Há uma imagem constante no filme, o mar como lugar de nascimento, morte e recomeço, que imediatamente me levou à minha própria caverna simbólica. Não se trata da caverna platônica, mas de um lugar íntimo onde fui deixado só, apenas na presença bruta do mar. Ali, naquele desamparo inaugural, que não foi literal, mas sempre foi real, eu me fiz em muitos. Esses muitos habitam meus escritos até hoje: são meus heterônimos, minhas vozes poéticas, meus espelhos quebrados que escrevem. Freud diria que essa multiplicidade é uma defesa criativa diante da falta; Lacan, por sua vez, chamaria isso de uma cadeia significante que tenta reinventar um ponto de origem. O filme aciona exatamente esse lugar, o ponto onde o abandono deixa de ser ferida e se transforma em linguagem.


É nesse jogo de ausência e reinvenção que o filme se torna também uma meditação sobre as novas formas de família. Não as famílias moldadas pela norma, mas aquelas criadas pelo encontro, pelo desejo e pela possibilidade. Parentesco não é apenas biológico, mas também uma invenção social, e o filme demonstra com extrema delicadeza personagens que não cabem nos moldes do “normal”, mas que, por isso mesmo, criam novas maneiras de amar. O filme não milita; ele humaniza. Ele mostra que família é aquilo que nasce quando dois ou mais feridos decidem cuidar um do outro. E isso, de alguma forma, me atravessa profundamente, porque para muitos de nós, a casa não estava pronta quando chegamos. O acolhimento não veio no automático. O pertencimento foi trabalho, suor, esforço e, às vezes, pura teimosia do coração.


À medida que o filme avança, eu me via nas personagens: no menino que perdeu antes mesmo de ter; no homem que procurou uma família possível; na mulher rejeitada que precisou recomeçar; no ser que descobre que amar é sempre acolher o que é singular no outro, nunca o que é esperado.

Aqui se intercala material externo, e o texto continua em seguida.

(** The calls of an edit, in order: the push on the log, the trim of the
    log, two calls to the store, the broadcast.  When only the broadcast
    is rejected the store and the log are as if it had not been. *)
Lemma Part000_broadcast_rejected (e : edit) (w : world) (fs : list bool) :
  faults w = [false; false; false; false; true] ++ fs →
  let res := Part000.handleUserEvent (message_of e) w in
  let done := (Part000.handleUserEvent (message_of e) (set_faults [] w)).2 in
  res.1 = inl RangeError
  ∧ shapes res.2 = shapes done ∧ background res.2 = background done
  ∧ eventQueue res.2 = eventQueue done.
Proof.
  intros Hfs res done. subst res done.
  destruct w as [sh bg u q o f]. simpl in Hfs. subst f.
  destruct e as [id shape|id|]; simpl message_of.
  - rewrite (Part000_handle_add (addShape id shape)
               (Some (JArr [JStr id; shape])) (Some (JStr id)) (Some shape) id
               (set_faults [] _)) by done.
    unfold Part000.handleUserEvent.
    dispatch (event_name_addShape id shape). rewrite get_data_addShape.
    exec. simpl destructure2. exec. simpl ToPropertyKey. exec.
    by rewrite redis_range_0_99.
  - rewrite (Part000_handle_remove (removeShape id) (Some (JStr id)) id
               (set_faults [] _)) by done.
    unfold Part000.handleUserEvent.
    dispatch (event_name_removeShape id). rewrite get_data_removeShape.
    exec. simpl ToPropertyKey. exec.
    by rewrite redis_range_0_99, stringify_delete.
  - rewrite (Part000_handle_clear clear (set_faults [] _)) by done.
    unfold Part000.handleUserEvent.
    dispatch event_name_clear. exec. by rewrite redis_range_0_99.
Qed.

(** C7, as the code has it: an edit one of whose calls is rejected is not
    acknowledged as a success.  When the rejected call is the first one,
    the push on the log, the state is left as it was; once the push has
    gone through the event is at the head of the log whatever happens
    next; and when the rejected call is the broadcast of an edit, shapes,
    background and log are changed as by the edit that succeeds. *)
Theorem failed_edit_keeps_partial_effects (m : json) (w : world) :
  let res := Part000.handleUserEvent m w in
  (∃ pre, faults w = pre ++ faults res.2
          ∧ (true ∈ pre → res.1 ≠ inr Success))
  ∧ (∀ fs, faults w = true :: fs →
       res.1 ≠ inr Success ∧ res.2 = set_faults fs w)
  ∧ (head (faults w) ≠ Some true → head (eventQueue res.2) = Some m)
  ∧ (∀ e fs,
       m = message_of e →
       faults w = [false; false; false; false; true] ++ fs →
       let done := (Part000.handleUserEvent m (set_faults [] w)).2 in
       res.1 ≠ inr Success
       ∧ shapes res.2 = shapes done ∧ background res.2 = background done
       ∧ eventQueue res.2 = eventQueue done).
Proof.
  intros res. subst res. split_and!.
  - unfold Part000.handleUserEvent, res_fail.
    match goal with
    | |- ∃ pre, _ = pre ++ faults (try_catch ?c _ _).2 ∧ _ =>
        assert (accounted c) as Hc
    end.
    { unfold redis_get_shapes, redis_set_shapes, redis_del_shapes,
        redis_del_background, redis_lpush_eventQueue, redis_ltrim_eventQueue,
        sendToAll, send.
      repeat first
        [ apply accounted_ret | apply accounted_lift | apply accounted_name_is
        | apply accounted_external; intros []; split; [done | by eexists]
        | apply accounted_bind; [| intros ?]
        | match goal with
          | |- accounted (if ?b then _ else _) => destruct b
          | |- accounted (let '(_, _) := ?p in _) => destruct p
          end ]. }
    destruct (rejected_call_raises _ RangeError w Hc) as (pre & Hpre & Hraise).
    exists pre. split; [done|]. intros Htrue. by rewrite (Hraise Htrue).
  - intros fs Hfs. destruct w as [sh bg u q o f]. simpl in Hfs. subst f.
    unfold Part000.handleUserEvent.
    erewrite try_catch_bind_raise by (exec; reflexivity). done.
  - intros Hfirst. unfold Part000.handleUserEvent.
    destruct w as [sh bg u q o [|[] fs]]; [|done|];
      (erewrite try_catch_bind_ok by (exec; reflexivity));
      match goal with
      | |- head (eventQueue (try_catch ?c ?h ?w1).2) = _ =>
          assert (keeps (stays_first m) (try_catch c h)) as Hkeep
            by (keeps_all; apply trim_keeps_first);
          by apply (Hkeep w1)
      end.
  - intros e fs -> Hfs.
    destruct (Part000_broadcast_rejected e w fs Hfs) as (Hres & Hrest).
    split; [by rewrite Hres | done].
Qed.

Talvez essa seja a linha secreta que une todos os que se emocionam com O Filho de Mil Homens: reconhecer que amar é sempre construir uma casa com as tábuas soltas da própria história.


Enquanto assistia, percebi também como a obra chega num momento simbólico para mim. E é curioso notar como tudo converge: o eu que caiu, o eu que desabou, o eu que renasceu, os eus que se multiplicaram em heterônimos, e esse eu atual, que tenta recolher suas próprias partes para escrever de um lugar mais inteiro. O filme, nesse sentido, funciona como um rito de passagem: uma espécie de revelação silenciosa que não aponta respostas, mas ilumina perguntas.


Ao final, percebi que O Filho de Mil Homens não é simplesmente um filme sobre paternidade, adoção ou abandono. É uma obra sobre reinvenção — sobre a coragem de assumir a própria falta e, ainda assim, seguir adiante, criando vínculos possíveis, gentilezas improváveis e famílias que nascem não do sangue, mas da escolha. É também uma meditação sobre o que significa ser filho. Não ser filho de um, mas de muitos. De mil histórias, mil afetos, mil versões de nós mesmos. E talvez seja exatamente isso que o filme insista em dizer: não é a origem que define quem somos, mas o modo como decidimos continuar.